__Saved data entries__
┏━━

(** X6. A completed scan calls [join] once for every entry that is not
    hidden, in the order of the listing and with the name of the entry, and
    calls [size] once for every path that [join] returned, in the same
    order; it makes no other [join] or [size] call. *)
Theorem every_visible_entry_probed_once w sys selected entries :
  Tauri.open w = Ok (Some selected) → selected ≠ "" →
  Tauri.readDir w selected = Ok entries →
  not_aborted w 0 (length entries) →
  joined_names (trace (scanFolder w sys).2) =
    joined_names (trace sys) ++ map DirEntry.name (filter visible entries) ∧
  sized_paths (trace (scanFolder w sys).2) =
    sized_paths (trace sys) ++ flat_map (joined_path w selected) (filter visible entries).
Proof.
  intros Hopen Hsel Hread Hclear.
  rewrite (scanFolder_completed w sys selected entries) by done.
  cbn [snd trace].
  destruct (scan_events_calls w selected entries) as [Hj Hs].
  rewrite !joined_names_app, !sized_paths_app.
  change (CallReadDir selected :: scan_events w selected entries)
    with ([CallReadDir selected] ++ scan_events w selected entries).
  rewrite joined_names_app, sized_paths_app, Hj, Hs.
  unfold prologue_events. by destruct (abortControllerRef (appState sys)).
Qed.

Lemma every_visible_entry_probed_once_witness :
  not_aborted sample_world 0 (length sample_entries) ∧
  joined_names (trace (scanFolder sample_world mounted).2) = ["a.txt"; "sub"; "locked"] ∧
  sized_paths (trace (scanFolder sample_world mounted).2) = ["/d/a.txt"; "/d/sub"; "/d/locked"].
Proof.
  split; [apply sample_world_clear|].
  apply (every_visible_entry_probed_once sample_world mounted "/d" sample_entries);
    [reflexivity|discriminate|reflexivity|apply sample_world_clear].
Defined.

(** ** The listing on screen while the loop runs *)

Lemma div_succ_not_multiple p :
  (S p mod BATCH_SIZE ≠ 0)%nat → (S p / BATCH_SIZE = p / BATCH_SIZE)%nat.
Proof.
  unfold BATCH_SIZE. intros Hmod.
  pose proof (Nat.div_mod_eq p 50) as Hp.
  assert (p mod 50 < 50)%nat as Hr by (apply Nat.mod_upper_bound; lia).
  symmetry. apply Nat.div_unique with (r := S (p mod 50)); [|lia].
  destruct (decide (S (p mod 50) = 50)%nat) as [Heq|]; [|lia].
  exfalso. apply Hmod.
  replace (S p) with (S (p / 50) * 50)%nat by lia. apply Nat.Div0.mod_mul.
Qed.

(** The loop keeps on screen the sorted prefix of the items read so far that
    [displayed_count] gives. *)
Lemma scan_entries_display w selected total entries : ∀ i loc sys loc' sys',
  not_aborted w i (length entries) → (i + length entries ≤ total)%nat →
  processedCount loc = length (newItems loc) → (processedCount loc ≤ i)%nat →
  items (appState sys) =
    sortItems (take (displayed_count total (processedCount loc)) (newItems loc)) →
  scan_entries w selected total i entries loc sys = (Normal loc', sys') →
  processedCount loc' = length (newItems loc') ∧
  items (appState sys') =
    sortItems (take (displayed_count total (processedCount loc')) (newItems loc')).
Proof.
  induction entries as [|entry rest IH]; intros i loc sys loc' sys' Hclear Htot Hlen Hle Hinv Hrun.
  - cbn in Hrun. by injection Hrun as <- <-.
  - apply not_aborted_cons in Hclear as [Hi Hrest]. cbn [scan_entries] in Hrun.
    rewrite Hi in Hrun. cbn [length] in Htot.
    destruct (startsWith (DirEntry.name entry) ".").
    { eapply (IH (S i)); [done|lia|done|lia|done|done]. }
    unfold bind in Hrun. rewrite probe_entry_run in Hrun.
    destruct (probe w selected entry) as [it|e].
    + eapply (IH (S i)); [done|lia| | | |exact Hrun];
        cbn [newItems processedCount appState after_push items].
      * rewrite length_app. simpl. lia.
      * lia.
      * assert (length (newItems loc ++ [it]) = S (processedCount loc)) as Hlen'
          by (rewrite length_app; simpl; lia).
        destruct (Nat.eqb_spec (S (processedCount loc) mod BATCH_SIZE) 0) as [Hmod|Hmod];
          [|destruct (Nat.eqb_spec (S (processedCount loc)) total) as [Hlast|Hlast]];
          cbn [orb].
        -- f_equal. rewrite take_ge; [done|]. rewrite Hlen'. unfold displayed_count.
           destruct (_ =? _)%nat; [done|].
           apply Nat.Div0.div_exact in Hmod. lia.
        -- f_equal. rewrite take_ge; [done|]. rewrite Hlen'. unfold displayed_count.
           by rewrite (proj2 (Nat.eqb_eq _ _) Hlast).
        -- rewrite Hinv. f_equal. unfold displayed_count.
           rewrite (proj2 (Nat.eqb_neq _ _) Hlast).
           rewrite (proj2 (Nat.eqb_neq (processedCount loc) total)) by lia.
           rewrite div_succ_not_multiple by done.
           rewrite take_app_le; [done|].
           rewrite <- Hlen. apply Nat.Div0.mul_div_le.
    + eapply (IH (S i)); [done|lia| | | |exact Hrun];
        cbn [newItems processedCount appState]; [done|lia|done].
Qed.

┗━━

Tell how many lines in the entries contain the string "simpl", and give nothing beyond the number.

__WRITTEN RESPONSE__
2